Nuclear Power Corporation of India says on 21 May that the hold up in the supply of crucial equipment by Russia will to lead delay the commissioning of two 1,000 mega-watt atomic power plants at Koodankulam in Tamil Nadu by over a year to 2009.
On 15 May, Russia sends a notice banning Indian flights over it’s airspace, which it says will be effective when the current air agreement runs out on 15 June. The notice is later withdrawn.
Russia demands a revision of prices of Sukhoi 30 MKI fighter. Under the $8.5 billion deal, Russia has so far supplied 60 fighters and is ready to deliver 40 more at the current cost escalation of 2.55%. But it wants to double the escalation rate to 5% a year to supply another 138. The additional cost could be anywhere up to $500 million.
Russia also wants several millions of dollars more for refurbishing the Gorshkov aircraft carrier. It also says that the project will be delayed eight months.
Russia has not transferred the modified IL-76 aircraft to Israel into which the Phalcon airborne early warning system will be fitted. In this case too, the delay will be eight months to a year.
After assuring us that they will not, the Russians have permitted China to export the RD93 engines that power the YF-17 fighters to Pakistan.
Are the Russians playing hardball, or is it the way they do business any way? My bet is the former.
Last winter, buoyed by booming oil revenues and its massive gas reserves, Russia decided to bring a number of near-abroad countries such as Ukraine and Belarus to heel.

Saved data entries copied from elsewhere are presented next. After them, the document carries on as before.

(* ===== verification/AuditChain.v ===== *)
(** * The chain holds

    The log the daemon writes always verifies, across restarts; two logs that end
    in the same record are the same log; and a journal datagram reads back as the
    fields that were put in. *)

From S2P Require Import Prelude Str Frame Identity AuditLog.

Local Open Scope Z_scope.

(** What [serde_json] promises of a record's line: one line, not blank, with no
    carriage return at its end, from which [prev] can be read back. *)
Class JsonLines (line_of : Record_ -> string) (parse_prev : string -> option (option string)) : Prop := {
  line_round_trip : forall r, parse_prev (line_of r) = Some (prev r);
  line_one_line : forall r, no_byte newline (line_of r);
  line_no_cr : forall r, strip_suffix cr (line_of r) = None;
  line_not_blank : forall r, blank (line_of r) = false;
}.

(** A file whose last line is finished. *)
Definition complete (text : string) : Prop := text = EmptyString \/ exists t, text = t +:+ nl.

Lemma drop_last_empty_snoc l : drop_last_empty (l ++ [EmptyString]) = l.
Proof. unfold drop_last_empty. rewrite rev_app_distr. simpl. apply rev_involutive. Qed.

Lemma lines_complete t : lines (t +:+ nl) = map (fun l => default l (strip_suffix cr l)) (split newline t).
Proof. unfold lines, nl. rewrite split_app_sep. by rewrite drop_last_empty_snoc. Qed.

Lemma lines_append text line :
  complete text -> no_byte newline line -> strip_suffix cr line = None ->
  lines (text +:+ line +:+ nl) = lines text ++ [line].
Proof.
  intros [->|[t ->]] Hn Hcr.
  - rewrite str_app_nil, lines_complete, split_no_byte by done. simpl. by rewrite Hcr.
  - rewrite lines_complete. rewrite <- str_app_assoc, lines_complete.
    unfold nl. rewrite str_app_assoc, str_app_cons, str_app_nil, split_app_sep, (split_no_byte _ line) by done.
    rewrite map_app. simpl. by rewrite Hcr.
Qed.

Lemma complete_append text line : complete (text +:+ line +:+ nl).
Proof. right. exists (text +:+ line). by rewrite str_app_assoc. Qed.

Section Chain.
Context (line_of : Record_ -> string) (parse_prev : string -> option (option string)).
Context (hash_line : string -> string).

Abbreviation vlines := (verify_lines parse_prev hash_line).

Lemma verify_lines_app ls ls' n e c :
  vlines (ls ++ ls') n e c =
    match vlines ls n e c with
    | Ok (e', c') => vlines ls' (n + zlen ls) e' c'
    | Err x => Err x
    end.
Proof.
  revert n e c. induction ls as [|l ls IH]; intros n e c; simpl.
  - change (zlen (@nil string)) with 0. by rewrite Z.add_0_r.
  - rewrite zlen_cons. replace (n + (zlen ls + 1)) with (n + 1 + zlen ls) by lia.
    destruct (blank l); [apply IH|]. destruct (parse_prev l) as [carried|]; [|done].
    destruct e as [want|], carried as [got|]; try done; try apply IH.
    destruct (negb _); [done | apply IH].
Qed.

(** ** Every link in its place *)

Definition records (ls : list string) : list string := retain (fun l => negb (blank l)) ls.

(** [linked e ls e']: after a record with hash [e], the records [ls] each carry
    their predecessor's hash, and the last one's is [e']. *)
Inductive linked : option string -> list string -> option string -> Prop :=
| linked_nil e : linked e [] e
| linked_cons e l ls e' :
    parse_prev l = Some e -> linked (Some (hash_line l)) ls e' -> linked e (l :: ls) e'.

Lemma verify_linked ls n e c e' c' : vlines ls n e c = Ok (e', c') -> linked e (records ls) e'.
Proof.
  revert n e c. induction ls as [|l ls IH]; intros n e c; simpl.
  - intros [= -> ->]. constructor.
  - destruct (blank l); simpl; [apply IH|].
    destruct (parse_prev l) as [carried|] eqn:Hp; [|done].
    destruct e as [want|], carried as [got|]; try done.
    + case_bool_decide; simpl; [|done]. subst. intros H. econstructor; [done | exact (IH _ _ _ H)].
    + intros H. econstructor; [done | exact (IH _ _ _ H)].
Qed.

Lemma linked_snoc e ls l e' :
  linked e (ls ++ [l]) e' <-> exists p, linked e ls p /\ parse_prev l = Some p /\ e' = Some (hash_line l).
Proof.
  revert e. induction ls as [|x ls IH]; intros e; simpl.
  - split.
    + inversion 1 as [|? ? ? ? Hp H2]; subst. inversion H2; subst. exists e. split; [constructor | done].
    + intros (p & H1 & Hp & ->). inversion H1; subst. econstructor; [done | constructor].
  - split.
    + inversion 1 as [|? ? ? ? Hp H2]; subst. apply IH in H2 as (p & H1 & H2 & H3).
      exists p. split; [by econstructor | done].
    + intros (p & H1 & H2 & H3). inversion H1; subst. econstructor; [done|]. apply IH. eauto.
Qed.

Lemma linked_head ls e' : linked None ls e' -> e' = hash_line <$> last ls.
Proof.
  destruct ls as [|l ls] using rev_ind.
  - by inversion 1.
  - intros (p & _ & _ & ->)%linked_snoc. by rewrite last_snoc.
Qed.

Lemma last_find_rev (p : string -> bool) ls : find_first p (rev ls) = last (retain p ls).
Proof.
  induction ls as [|l ls IH] using rev_ind; [done|]. rewrite rev_app_distr. unfold retain in *.
  rewrite List.filter_app. simpl. destruct (p l); [by rewrite last_snoc|]. by rewrite app_nil_r.
Qed.

(** The head read back at a start is the one the chain ends in. *)
Lemma head_of_verified text n e c c' :
  vlines (lines text) n None c = Ok (e, c') -> head_of parse_prev hash_line (Some text) = e.
Proof.
  intros Hv%verify_linked. unfold head_of. rewrite last_find_rev. fold (records (lines text)).
  destruct (records (lines text)) as [|l ls _] eqn:Hr using rev_ind; [by inversion Hv|].
  apply linked_snoc in Hv as (p & _ & Hp & ->). by rewrite last_snoc, Hp.
Qed.

(** ** Writing keeps it *)

Context `{!JsonLines line_of parse_prev}.

Inductive audit_op :=
| AWrite (sent : bool) (r : Record_)
| ARestart (socket : bool).

Definition audit_step (a : Audit) (o : audit_op) : Audit :=
  match o with
  | AWrite sent r => (write line_of hash_line a sent r).1.1
  | ARestart socket => audit_new parse_prev hash_line (file a) true socket
  end.

Definition writes (o : audit_op) : Z := match o with AWrite _ _ => 1 | ARestart _ => 0 end.

Definition chain_ok (a : Audit) (n : Z) : Prop :=
  exists text, file a = Some text /\ complete text /\ vlines (lines text) 1 None 0 = Ok (head a, n).

Lemma append_ok a n r : chain_ok a n -> 0 <= n < u64_max -> chain_ok (append line_of hash_line a r) (n + 1).
Proof.
  intros (text & Hf & Hc & Hv) Hn. unfold append. rewrite Hf.
  set (line := line_of (with_prev r (head a))).
  exists (text +:+ line +:+ nl). split; [done|]. split; [apply complete_append|].
  rewrite lines_append; [|done|apply line_one_line|apply line_no_cr].
  rewrite verify_lines_app, Hv. cbn [verify_lines].
  rewrite (line_not_blank (with_prev r (head a)) : blank line = false).
  rewrite (line_round_trip (with_prev r (head a)) : parse_prev line = Some (head a)).
  assert (Ha : add64 n 1 = n + 1) by (apply add64_small; lia). rewrite Ha.
  destruct (head a); [|done]. by rewrite bool_decide_true.
Qed.

Lemma audit_step_ok a n o :
  chain_ok a n -> 0 <= n < u64_max -> chain_ok (audit_step a o) (n + writes o).
Proof.
  intros Hok Hn. destruct o as [sent r|socket]; simpl.
  - unfold write. destruct (journal a && sent); by apply append_ok.
  - destruct Hok as (text & Hf & Hc & Hv). rewrite Z.add_0_r, Hf.
    exists text. split; [done|]. split; [done|]. cbn [audit_new head].
    by rewrite (head_of_verified _ _ _ _ _ Hv).
Qed.

(** C12. The log always verifies: from an empty file, after any sequence of records
    and restarts, [verify] finds exactly the records written and no break. *)
Theorem log_always_verifies ops :
  sum_by writes ops < u64_max ->
  exists text, file (fold_left audit_step ops (audit_new parse_prev hash_line None true false)) = Some text /\
    verify parse_prev hash_line text = Ok (sum_by writes ops).
Proof.
  intros Hs. assert (H : forall a n, chain_ok a n -> 0 <= n -> n + sum_by writes ops < u64_max ->
    chain_ok (fold_left audit_step ops a) (n + sum_by writes ops)).
  { clear Hs. induction ops as [|o ops IH]; intros a n Ha Hn Hlt; [by rewrite Z.add_0_r|].
    change (sum_by writes (o :: ops)) with (writes o + sum_by writes ops) in *.
    assert (0 <= writes o) by (destruct o; simpl; lia).
    assert (0 <= sum_by writes ops) by (apply sum_by_nonneg; intros [] _; simpl; lia).
    rewrite Z.add_assoc. apply IH; [apply audit_step_ok; [done | lia] | lia | lia]. }
  destruct (H (audit_new parse_prev hash_line None true false) 0) as (text & Hf & _ & Hv).
  - exists EmptyString. split; [done|]. split; [by left | done].
  - lia.
  - lia.
  - exists text. split; [done|]. unfold verify. rewrite Hv. simpl. done.
Qed.

(** C13. The log is tamper-evident: where the hash has no collisions, two logs that
    both verify and end in the same record have the same records throughout, so an
    edit, a deletion or a swap anywhere before the last record is found. *)
Theorem log_is_tamper_evident text text' n n' :
  (forall l l', hash_line l = hash_line l' -> l = l') ->
  verify parse_prev hash_line text = Ok n -> verify parse_prev hash_line text' = Ok n' ->
  last (records (lines text)) = last (records (lines text')) ->
  records (lines text) = records (lines text').
Proof.
  intros Hinj Hv Hv' Hlast. unfold verify in Hv, Hv'.
  destruct (vlines (lines text) 1 None 0) as [[e c]|] eqn:H1; [|done].
  destruct (vlines (lines text') 1 None 0) as [[e' c']|] eqn:H2; [|done].
  apply verify_linked in H1, H2. clear Hv Hv' c c'.
  assert (He : e = e') by (by rewrite (linked_head _ _ H1), (linked_head _ _ H2), Hlast). subst e'.
  clear Hlast. revert e H1 H2. generalize (records (lines text')). generalize (records (lines text)).
  induction l as [|x l IH] using rev_ind; intros l' e H1 H2.
  - inversion H1; subst. destruct l' as [|y l' _] using rev_ind; [done|].
    by apply linked_snoc in H2 as (p & _ & _ & ?).
  - apply linked_snoc in H1 as (p & H1 & Hx & ->).
    destruct l' as [|y l' _] using rev_ind; [by inversion H2|].
    apply linked_snoc in H2 as (p' & H2 & Hy & [= Hh%Hinj]). subst y.
    assert (p' = p) as -> by congruence. by rewrite (IH l' p H1 H2).
Qed.
End Chain.

(** A trailing partial line hides the records before it: the head read at a start
    is not the last record's but none at all, so the chain restarts. *)
Lemma partial_tail_restarts_the_chain line_of parse_prev hash_line r partial :
  JsonLines line_of parse_prev ->
  no_byte newline partial -> strip_suffix cr partial = None -> blank partial = false ->
  parse_prev partial = None ->
  head_of parse_prev hash_line (Some (line_of r +:+ nl +:+ partial)) = None.
Proof.
  intros HJ Hn Hcr Hb Hp. unfold head_of, lines.
  change (nl +:+ partial) with (String newline partial).
  rewrite split_app_sep, !split_no_byte by (done || apply line_one_line). simpl.
  rewrite last_find_rev. unfold drop_last_empty. simpl.
  assert (Hne : partial <> EmptyString) by (by intros ->).
  destruct partial as [|a s]; [done|]. cbn [map]. rewrite (line_no_cr r), Hcr. simpl.
  rewrite (line_not_blank r), Hb. simpl. by rewrite Hp.
Qed.

(** ** The journal datagram *)

(** Read a field back: the name up to its newline, eight bytes of length, that
    many bytes, a newline. *)
Fixpoint until_newline (l : u8s) : option (u8s * u8s) :=
  match l with
  | [] => None
  | a :: l' => if Ascii.eqb a newline then Some ([], l')
               else (fun p => (a :: p.1, p.2)) <$> until_newline l'
  end.

Definition from_le_bytes64 (l : u8s) : Z :=
  foldr (fun a acc => of_u8 a + 256 * acc) 0 l.

Definition parse_field (l : u8s) : option (u8s * u8s * u8s) :=
  match until_newline l with
  | None => None
  | Some (name, rest) =>
      let len := from_le_bytes64 (ztake 8 rest) in
      let body := zdrop 8 rest in
      match zdrop len body with
      | a :: rest' => if Ascii.eqb a newline then Some (name, ztake len body, rest') else None
      | [] => None
      end
  end.

Fixpoint parse_fields (fuel : nat) (l : u8s) : option (list (u8s * u8s)) :=
  match fuel, l with
  | _, [] => Some []
  | O, _ => None
  | S fuel', _ =>
      match parse_field l with
      | Some (name, value, rest) => (fun fs => (name, value) :: fs) <$> parse_fields fuel' rest
      | None => None
      end
  end.

Lemma until_newline_app name rest :
  no_byte newline name -> until_newline (bytes_of name ++ newline :: rest) = Some (bytes_of name, rest).
Proof.
  unfold bytes_of. induction name as [|a name IH]; intros Hn; [done|].
  apply no_byte_cons in Hn as [Ha Hn]. cbn [String.list_ascii_of_string app until_newline].
  destruct (Ascii.eqb_spec a newline); [done|]. by rewrite IH.
Qed.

The Russians feel that everyone kicked them around when they were down, and it is now their turn to kick butt, and that is what they are doing. They have retaken strategic control of the oil and gas industry by simply tearing up old contracts and bankrupting companies such as Yukos. Oil export earnings have allowed Russia to increase its foreign reserves from $12 billion in 1999 to some $315 billion at the end of 2006 and the muscle is showing.
But India should have been in a special category. Far from kicking the Russians, we went out of its way to keep the Russian industry afloat. But, gratefulness is a virtue you rarely find in international politics these days.

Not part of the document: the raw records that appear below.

(* ===== verification/DbusTheorems.v ===== *)
(** * What a caller gets over the bus

    Attenuation against an order on [Limits], and whose word an identity rests
    on. *)

From S2P Require Import Prelude Str Float Config Identity Policy Proto Registry Backend AuditLog Sched State Dbus.

Local Open Scope Z_scope.

(** ** Attenuation *)

(** A ceiling of zero is none. *)
Definition ceiling_le (a b : Z) : Prop := b = 0 \/ 0 < a <= b.

(** [narrower a b]: everything but the model list of [a] allows no more than
    [b], and what an administrator put in front of a prompt is still there. *)
Record narrower (a b : Limits) : Prop := mkNarrower {
  n_context : l_max_context a = l_max_context b;
  n_sessions : l_max_sessions a <= l_max_sessions b;
  n_rate : l_tokens_per_minute a <= l_tokens_per_minute b;
  n_session_rate : session_rate a = session_rate b \/ session_rate a = Some (l_tokens_per_minute a);
  n_spend : ceiling_le (daily_spend_micros a) (daily_spend_micros b);
  n_tools : no_tools b = true -> no_tools a = true;
  n_mark : l_mark_provenance b = true -> l_mark_provenance a = true;
  n_prelude : is_empty (trim (l_prelude b)) = true \/ exists t, l_prelude a = l_prelude b +:+ t;
}.

Lemma ceiling_le_refl a : 0 <= a -> ceiling_le a a.
Proof. unfold ceiling_le. lia. Qed.

Lemma narrow_rate_cases l o :
  let r := l_tokens_per_minute (narrow_rate l o) in
  narrow_rate l o = l \/ (r < l_tokens_per_minute l /\ narrow_rate l o = with_rate l r).
Proof. destruct o as [v|]; simpl; [|by left]. destruct (Z.ltb_spec v (l_tokens_per_minute l)); [right | left]; done. Qed.

Lemma narrow_spend_le l o : 0 <= daily_spend_micros l ->
  ceiling_le (daily_spend_micros (narrow_spend l o)) (daily_spend_micros l).
Proof.
  intros H. destruct o as [v|]; [|by apply ceiling_le_refl]. simpl.
  destruct (Z.ltb_spec 0 (to_micros v)); [|by apply ceiling_le_refl]. simpl. unfold ceiling_le.
  destruct (Z.eqb_spec (daily_spend_micros l) 0); lia.
Qed.

Lemma add_prelude_extends l o :
  is_empty (trim (l_prelude l)) = true \/ exists t, l_prelude (add_prelude l o) = l_prelude l +:+ t.
Proof.
  destruct (is_empty (trim (l_prelude l))) eqn:He; [by left|right].
  destruct o as [t|]; simpl; [|exists EmptyString; by rewrite str_app_nil_r].
  destruct (is_empty (trim t)); [exists EmptyString; by rewrite str_app_nil_r|].
  simpl. rewrite He. by eexists.
Qed.

(** Each step touches its own field; [attenuate] field by field. *)
Lemma attenuate_fields l o :
  let a := attenuate l o in
  l_max_context a = l_max_context l /\
  l_max_sessions a = l_max_sessions (narrow_sessions l (opt o "max_sessions" as_u32)) /\
  l_tokens_per_minute a = l_tokens_per_minute (narrow_rate l (opt o "max_tokens_per_minute" as_u64)) /\
  session_rate a = session_rate (narrow_rate l (opt o "max_tokens_per_minute" as_u64)) /\
  daily_spend_micros a = daily_spend_micros (narrow_spend l (opt o "daily_spend" as_f64)) /\
  no_tools a = no_tools (narrow_tools l (opt o "no_tools" as_bool)) /\
  l_allowed_models a = l_allowed_models (narrow_models l (opt o "allowed_models" as_strs)) /\
  l_prelude a = l_prelude (add_prelude l (opt o "prelude" as_str)) /\
  l_mark_provenance a = l_mark_provenance (mark l (opt o "mark_provenance" as_bool)).
Proof.
  unfold attenuate. generalize (opt o "max_tokens_per_minute" as_u64) (opt o "max_sessions" as_u32)
    (opt o "daily_spend" as_f64) (opt o "no_tools" as_bool) (opt o "allowed_models" as_strs)
    (opt o "prelude" as_str) (opt o "mark_provenance" as_bool).
  intros r n x t ms p k. destruct l; simpl.
  destruct r as [r|], n as [n|], x as [x|], ms as [ms|], p as [p|]; simpl;
    repeat (case_match; simpl; simplify_eq/=); done.
Qed.

(** C15. Whatever options a caller sends, the session's limits are no wider than
    the caller's own: the rate, the session limit, the daily ceiling (where zero
    is no ceiling), tools, marking and the prelude can each only tighten, and a
    lowered rate is the rate the session's own bucket is made with. *)
Theorem attenuate_only_narrows l o : 0 <= daily_spend_micros l -> narrower (attenuate l o) l.
Proof.
  intros H. destruct (attenuate_fields l o) as (E1 & E2 & E3 & E4 & E5 & E6 & _ & E8 & E9).
  constructor; rewrite ?E1, ?E2, ?E3, ?E4, ?E5, ?E6, ?E8, ?E9.
  - done.
  - destruct (opt o "max_sessions" as_u32); simpl; lia.
  - destruct (narrow_rate_cases l (opt o "max_tokens_per_minute" as_u64)) as [->|[? _]]; lia.
  - destruct (narrow_rate_cases l (opt o "max_tokens_per_minute" as_u64)) as [->|[_ ->]]; auto.
  - by apply narrow_spend_le.
  - simpl. intros ->. by destruct (default false _).
  - simpl. intros ->. by destruct (default false _).
  - apply add_prelude_extends.
Qed.

Definition starred (l : list string) : bool := existsb (fun m => bool_decide (m = "*")) l.

Lemma permits_model_spec l m : permits_model l m = true <-> starred (l_allowed_models l) = true \/ m ∈ l_allowed_models l.
Proof.
  unfold permits_model, starred. rewrite !existsb_exists. setoid_rewrite orb_true_iff.
  setoid_rewrite bool_decide_eq_true. setoid_rewrite <- list_elem_of_In. naive_solver.
Qed.

Lemma starred_elem l : starred l = true <-> "*" ∈ l.
Proof.
  unfold starred. rewrite existsb_exists. setoid_rewrite bool_decide_eq_true.
  setoid_rewrite <- list_elem_of_In. naive_solver.
Qed.

(** The models a session may name after the caller asked for a list: with no
    ["*"] in the request, exactly those both the request and the caller's own
    limits permit; with a ["*"] in the request, every model there is. *)
Lemma requested_models_intersect l o models m :
  opt o "allowed_models" as_strs = Some models ->
  permits_model (attenuate l o) m
    = if starred models then true else bool_decide (m ∈ models) && permits_model l m.
Proof.
  intros Ho. apply eq_true_iff_eq. rewrite permits_model_spec.
  destruct (attenuate_fields l o) as (_ & _ & _ & _ & _ & _ & -> & _). rewrite Ho. simpl.
  change (existsb _ (l_allowed_models l)) with (starred (l_allowed_models l)).
  destruct (starred models) eqn:Hm.
  - split; [done|intros _; left]. destruct (starred (l_allowed_models l)); [done|].
    apply starred_elem. apply elem_of_retain. apply starred_elem in Hm. by rewrite bool_decide_eq_true_2.
  - rewrite andb_true_iff, bool_decide_eq_true, permits_model_spec.
    assert (Hn : "*" ∉ models) by (intros Hin; apply starred_elem in Hin; congruence).
    destruct (starred (l_allowed_models l)) eqn:Hl; [rewrite Hm; intuition congruence|].
    rewrite starred_elem, !elem_of_retain, !orb_true_iff, !bool_decide_eq_true.
    split.
    + intros [[? _]|[? [->|?]]]; [done|done|]. auto.
    + intros [? [?|?]]; [done|]. auto.
Qed.

(** ** Who speaks for whom *)

Lemma client_name_ok o c : client_name o = Some c -> all_bytes client_byte c = true.
Proof.
  unfold client_name. destruct (opt o "shim_client" as_str) as [name|]; [|done]. cbv zeta.
  destruct (negb (is_empty (trim name))); [|done]. destruct (str_len (trim name) <=? 64); [|done].
  destruct (all_bytes client_byte (trim name)) eqn:H; simpl; [|done]. by intros [= <-].
Qed.

(** An identity the daemon acts on is never the caller's own invention: a
    portal identity comes from a process that is a configured introducer and keeps that
    process's uid and pid; a shim identity comes from the shim and has either no
    client name or one that cannot forge a key; anything else is what the bus
    and [/proc] say of the caller, who named no application and, unless it is
    the shim, no client. *)
Lemma identity_is_vouched c proc u n o i :
  identity_of c proc u n o = Ok i ->
  let caller := from_pid_uid proc n u u Native in
  match class i with
  | Portal => is_trusted_introducer (portal_units (policy c)) (unit_ caller) (exe caller) = true /\
              opt o "portal_app_id" as_str = app_id i /\ uid i = u /\ pid i = n
  | Shim => is_shim c proc caller = true /\ client_ok i /\ app_id i = None /\
            opt o "shim_peer_pid" as_u32 <> None
  | Native => i = caller /\ opt o "portal_app_id" as_str = None /\ opt o "shim_peer_pid" as_u32 = None /\
              (o !! "shim_client" = None \/ is_shim c proc caller = true)
  end.
Proof.
  unfold identity_of. destruct (opt o "portal_app_id" as_str) as [app|] eqn:Ha.
  { case_match eqn:Ht; [|done]. intros [= <-]. done. }
  destruct (is_shim c proc _) eqn:Hs; simpl; rewrite ?andb_false_r, ?andb_true_r.
  - destruct (opt o "shim_peer_pid" as_u32) as [peer|] eqn:Hp; intros [= <-]; simpl; [|auto].
    split; [done|]. split; [|done]. intros cl. apply client_name_ok.
  - case_bool_decide as Hcl; [done|]. destruct (opt o "shim_peer_pid" as_u32) eqn:Hp; [done|].
    intros [= <-]. simpl. split; [done|]. split; [done|]. split; [done|]. left.
    destruct (o !! "shim_client"); [exfalso; apply Hcl; eauto|done].
Qed.

(** ** Where the word is not as good as it looks *)

(** [ai-run] puts its child in a scope a user's own systemd names; the unit read
    from it is the body of the scope's name. *)
Definition airun_scope (name : string) : string := "app-airun-" +:+ name +:+ "-4242.scope".
Definition in_scope (n : string) : string := "0::/user.slice/user-1000.slice/user@1000.service/app.slice/" +:+ n.

(** A scope any user can start is taken for the portal: a process whose
    cgroup ends in an [app-airun-] scope named after a configured portal may
    claim to be any application. *)
Lemma a_user_scope_passes_for_the_portal u n app proc :
  proc_cgroup proc n = Some (in_scope (airun_scope "xdg-desktop-portal")) ->
  identity_of default_config proc u n {[ "portal_app_id" := VStr app ]}
    = Ok (set_portal (from_pid_uid proc n u u Native) app).
Proof.
  intros H. unfold identity_of. unfold opt at 1. rewrite lookup_singleton_eq. cbn [mbind option_bind as_str].
  assert (Hu : unit_ (from_pid_uid proc n u u Native) = Some "xdg-desktop-portal").
  { simpl. unfold unit_of_pid. rewrite H. by vm_compute. }
  rewrite Hu. done.
Qed.

(** ** Witnesses *)

Definition demo_limits : Limits := mkLimits 8192 4 600 1000 "Be brief." false None false ["llama"; "qwen"].
Definition demo_options : Options :=
  {[ "max_tokens_per_minute" := VU64 60; "no_tools" := VBool true; "allowed_models" := VStrs ["qwen"; "gpt"] ]}.

Lemma attenuate_only_narrows_witness :
  narrower (attenuate demo_limits demo_options) demo_limits /\
  session_rate (attenuate demo_limits demo_options) = Some 60.
Proof. split; [apply attenuate_only_narrows; done | by vm_compute]. Defined.

Lemma requested_models_intersect_witness :
  permits_model (attenuate demo_limits demo_options) "qwen" = true /\
  permits_model (attenuate demo_limits demo_options) "gpt" = false /\
  permits_model (attenuate demo_limits {[ "allowed_models" := VStrs ["*"] ]}) "gpt" = true.
Proof.
  rewrite !(requested_models_intersect demo_limits demo_options ["qwen"; "gpt"]) by (by vm_compute).
  rewrite (requested_models_intersect demo_limits _ ["*"]) by (by vm_compute).
  by vm_compute.
Defined.

Definition demo_proc : Proc :=
  mkProc (fun n => if n =? 7 then Some (in_scope (airun_scope "xdg-desktop-portal")) else None)
    (fun _ => None) (fun _ => None) None (Some "ai-daemon-shim:x:990:990::/:/bin/false").

Lemma identity_is_vouched_witness :
  exists i, identity_of default_config demo_proc 990 8
              {[ "shim_peer_pid" := VU32 7; "shim_client" := VStr "agent-1" ]} = Ok i /\
            key i = "shim:agent-1" /\ client_ok i.
Proof.
  eexists. split; [by vm_compute|]. split; [by vm_compute|].
  exact (proj1 (proj2 (identity_is_vouched default_config demo_proc 990 8
    {[ "shim_peer_pid" := VU32 7; "shim_client" := VStr "agent-1" ]}
    (mkIdentity Shim 990 990 7 (Some "xdg-desktop-portal") None None (Some "agent-1") false) eq_refl))).
Defined.

Lemma a_user_scope_passes_for_the_portal_witness :
  identity_of default_config demo_proc 1000 7 {[ "portal_app_id" := VStr "org.example.Bank" ]}
    = Ok (set_portal (from_pid_uid demo_proc 7 1000 1000 Native) "org.example.Bank").
Proof. apply (a_user_scope_passes_for_the_portal 1000 7 "org.example.Bank" demo_proc). reflexivity. Defined.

There was some self-interest in this, considering that 75% of our defence equipment comes from the erstwhile Soviet Union, but there was also a generous measure of altruism. Then outgoing P.V. Narasimha Rao government broke all rules and, at the request of the Boris Yeltsin government, gave the Sukhoi firm emergency funding of $142 million in 1996. The company later got what remains its biggest export contract to date. In 1997, the Baltiisky Zavod naval yard was able to survive because India ordered three frigates from there. This story was repeated in a range of Russian military facilities across the country. As it is, Indian officials complain about the poor serviceability of Russian equipment at any given time.

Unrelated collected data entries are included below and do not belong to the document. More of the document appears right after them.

(** A [CreateSession] that fails for want of a backend gives back two slots:
    its own, and one that a live session of the same identity is still using. *)
Lemma failed_backend_returns_two_slots w d u n model o st d' e i :
  accounted d -> identity_of (d_config d) (w_proc w) u n o = Ok i ->
  create_session w d u n model o st = (d', Err e) -> ~ served (Err e) ->
  d_sessions d' = d_sessions d /\
  count d' (key i) = sat_sub (Z.of_nat (held (key i) (d_sessions d))) 1.
Proof.
  intros Hacc Hi. unfold create_session. rewrite Hi.
  destruct (gate _ _ _) as [[]|?]; [|by intros [= _ <-] []].
  destruct (resolve _ _ _ _ _ _) as [r|?]; [|by intros [= _ <-] []].
  destruct (permits_model _ _); simpl; [|by intros [= _ <-] []].
  destruct (open_session _ _ _) as [p [[]|?]] eqn:Hop; [|by intros [= _ <-] []].
  destruct (count_open_session _ _ _ _ (key i) Hop) as (Ec & _). rewrite decide_True in Ec by done.
  pose proof (ac_count _ Hacc (key i)) as Hc.
  assert (Hback : forall bs,
    count (with_policy (with_backends (with_policy d p) bs)
             (Policy.close_session (Policy.close_session p i) i)) (key i)
    = sat_sub (Z.of_nat (held (key i) (d_sessions d))) 1).
  { intros bs. unfold count. simpl. rewrite !count_alter, !decide_True, Ec by done. rewrite <- Hc.
    unfold count, sat_sub. lia. }
  unfold create_with_slot. simpl. destruct (for_manifest _ _ _ _) as [bs found].
  destruct (startup_panics st); [intros [= <- <-] _; split; [done|apply Hback]|].
  destruct found as [b|?]; [|intros [= <- <-] _; split; [done|apply Hback]].
  destruct (socketpair_ok st), (object_ok st), (thread_ok st); simpl; intros [= _ <-] []; done.
Qed.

Clearly, the Russians do appear to be now sending a message to India. They are saying that they are not happy with Indian moves to get closer to the US and that if gratefulness is an issue, India should remember how their “friendship” prices have enabled the Indian armed forces to maintain the force levels they have had since the late 1960s. Further, their hardball is aimed at preventing the US from making any kind of a breakthrough in arms transfer ties with India. The immediate target is the contract for 126 fighters that American companies Boeing Co and Lockheed Martin Corp. are hoping to bag. But the Russian aims are now more strategic.
Both countries need to get their relations on to a more mature keel sooner, rather than later. India needs to realize that the old Soviet Union is dead and that Putin’s Russia is as different from it as chalk from cheese. The Russians, for their part, must realize that their R&D and industry desperately need India, and their tactics could actually be counter-productive. India’s long-term aim is to become an autonomous arms designer and manufacturer. Any country that helps in the process is a welcome partner. But beyond arms, India and Russia have a huge unexploited potential. But to exploit this, we need to remove the cobwebs of the past and the tendency to treat contracts as less than sacrosanct. A hangover sometimes passes off as nostalgia, but we need a professional relationship of mutual benefit.